The SCO long ago became a framework for enhanced security cooperation and to the extent relevant to the security interests of its member states.

It started with demilitarization and confidence-building along the borders of Russia, Kazakhstan, Kyrgyzstan and Tajikistan to China. Since 2006, the anti-terrorist center in Tashkent has been increasingly helpful for intelligence and security services tracing individuals and organizations suspected of engaging in terrorist, separatist, and extremist activities. It serves Chinese interests in preventing Uighur separatists from operating in Central Asia, and the interests of some Central Asian regimes which tend to abuse anti-extremist legislation for suppressing political dissent.

That’s about it, as far as security interest and cooperation is concerned.

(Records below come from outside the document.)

(** One turn: the user message is appended, the gathering reply is handled,
    the search runs on the fields as they were when the turn began, and its
    reply is handled. *)
Lemma turn_unfold user_input st ms :
  messages st = Some ms →
  turn search_tool user_input st
  = (st2 ← handle_event user_input (gather_contract_details st)
             (with_messages (ms ++ [HumanMessage user_input]) st);
     update ← search_contracts search_tool st;
     handle_event user_input update st2).
Proof.
  intros Hms. unfold turn. rewrite Hms. cbn [subscript].
  rewrite Py_lift_Ok_bind. change recursion_limit with (S (S 23)).
  set (st1 := with_messages _ st). set (channels := apply_update empty_channels st1).
  assert (Hi : industry channels = industry st) by apply last_value_None.
  assert (Hc : contract_type channels = contract_type st) by apply last_value_None.
  assert (Hl : location channels = location st) by apply last_value_None.
  assert (Hb : budget_range channels = budget_range st) by apply last_value_None.
  rewrite <- (gather_contract_details_fields st channels Hi Hc Hl).
  rewrite <- (search_contracts_query st
                (apply_update channels (gather_contract_details channels)))
    by (rewrite gather_contract_details_cases; by apply search_query_fields).
  rewrite stream_loop_S. cbn [run_node]. rewrite Py_ret_bind.
  apply Py_bind_ext. intros st2. cbv zeta.
  rewrite route_after_gathering, Py_lift_Ok_bind, stream_loop_S. cbn [run_node].
  apply Py_bind_ext. intros update. cbv zeta. cbn [next_node].
  etransitivity; [|apply Py_bind_ret].
  apply Py_bind_ext. intros st3. by rewrite Py_lift_Ok_bind.
Qed.

End Turn.

Lemma handle_event_reply user_input text st :
  handle_event user_input (messages_only [AIMessage text]) st
  = (["
Assistant: " +:+ text], extract_details user_input st).
Proof.
  unfold handle_event. cbn [messages messages_only last_item last].
  rewrite Py_lift_Ok_bind. cbn [is_AIMessage message_content].
  unfold print, lift. cbn [mbind Py_bind]. reflexivity.
Qed.

Section TurnFacts.

Variable search_tool : string → result (list RawResult).

Lemma turn_outcome user_input st ms :
  messages st = Some ms →
  no_base_exception (search_tool (search_query st)) →
  outcome (turn search_tool user_input st)
  = extract_details user_input (with_messages (ms ++ [HumanMessage user_input]) st).
Proof.
  intros Hms Hno. rewrite (turn_unfold _ _ _ _ Hms), gather_contract_details_cases.
  rewrite handle_event_reply.
  destruct (extract_details _ (with_messages _ st)) as [st2|e] eqn:E; [|done].
  cbn [mbind Py_bind].
  destruct (search_contracts_total search_tool st Hno) as (out & ? & -> & text & ->).
  cbn [mbind Py_bind]. rewrite handle_event_reply.
  by rewrite (extract_details_settles _ _ _ E).
Qed.

Lemma turn_result user_input st :
  keys_bound st →
  no_base_exception (search_tool (search_query st)) →
  ∃ out st' ms,
    turn search_tool user_input st = (out, Ok st')
    ∧ keys_bound st'
    ∧ messages st = Some ms
    ∧ messages st' = Some (ms ++ [HumanMessage user_input]).
Proof.
  intros Hkeys Hno. destruct (Hkeys) as ([ms Hms] & Hrest).
  pose proof (turn_outcome user_input st ms Hms Hno) as Hout.
  destruct (extract_details_total user_input
              (with_messages (ms ++ [HumanMessage user_input]) st))
    as (st' & E & Hkeys'); [by split|].
  rewrite E in Hout. destruct (turn _ _ _) as [out r]. cbn in Hout. subst r.
  exists out, st', ms. repeat split; try done; try apply Hkeys'.
  by rewrite (extract_details_messages _ _ _ E).
Qed.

Turning the SCO into a “Shanghai Pact” is not on the agenda.

There is no consensus within the group on a common external military threat to justify a defense alliance, and several members of the SCO would see the US and NATO as important partners, rather than enemies.

Russia gives priority to the Collective Security Treaty Organization which institutionalizes its military predominance while, within the SCO, it would either lose that predominance, or, at worst, would be expected to subscribe to playing junior partner to China’s senior.

Although, since 2005, Moscow has been increasingly open to the idea of military cooperation within the SCO, this cooperation and joint training serves more as a marketing strategy for Russian arms – especially in a desperate situation when previous arms deals with China and India – the two biggest buyers of Russian arms – started expiring in 2006.

Beijing is indifferent to the idea of a pact because it faces no hard security threat in the region.

Moreover, other member states complain that the two great powers tend to ignore security concerns and economic interest of their smaller SCO mates. Many in Central Asia would be more likely to see China as an eventual security problem, rather than a solution.

So, why would the West be fearful of the prospect of a confrontation with the SCO? It is hesitant towards it, certainly since, in the past years, the SCO was instrumental in granting authoritarian regimes in the region a reassurance that political opposition would not be offered a haven in any member states, and in jointly declaring resistance to democracy promotion from overseas.

It is a mixture of both concern and the belief that confrontation is not on the agenda which has motivated many in the West to thoroughly consider the question of developing contacts and exploring cooperation with the SCO. It has even motivated the United States to apply for observer status last year. In sum, the speculations ahead of the SCO Bishkek meeting are unlikely to substantially affect relations between Russia and the West beyond some irritations that have occurred recently.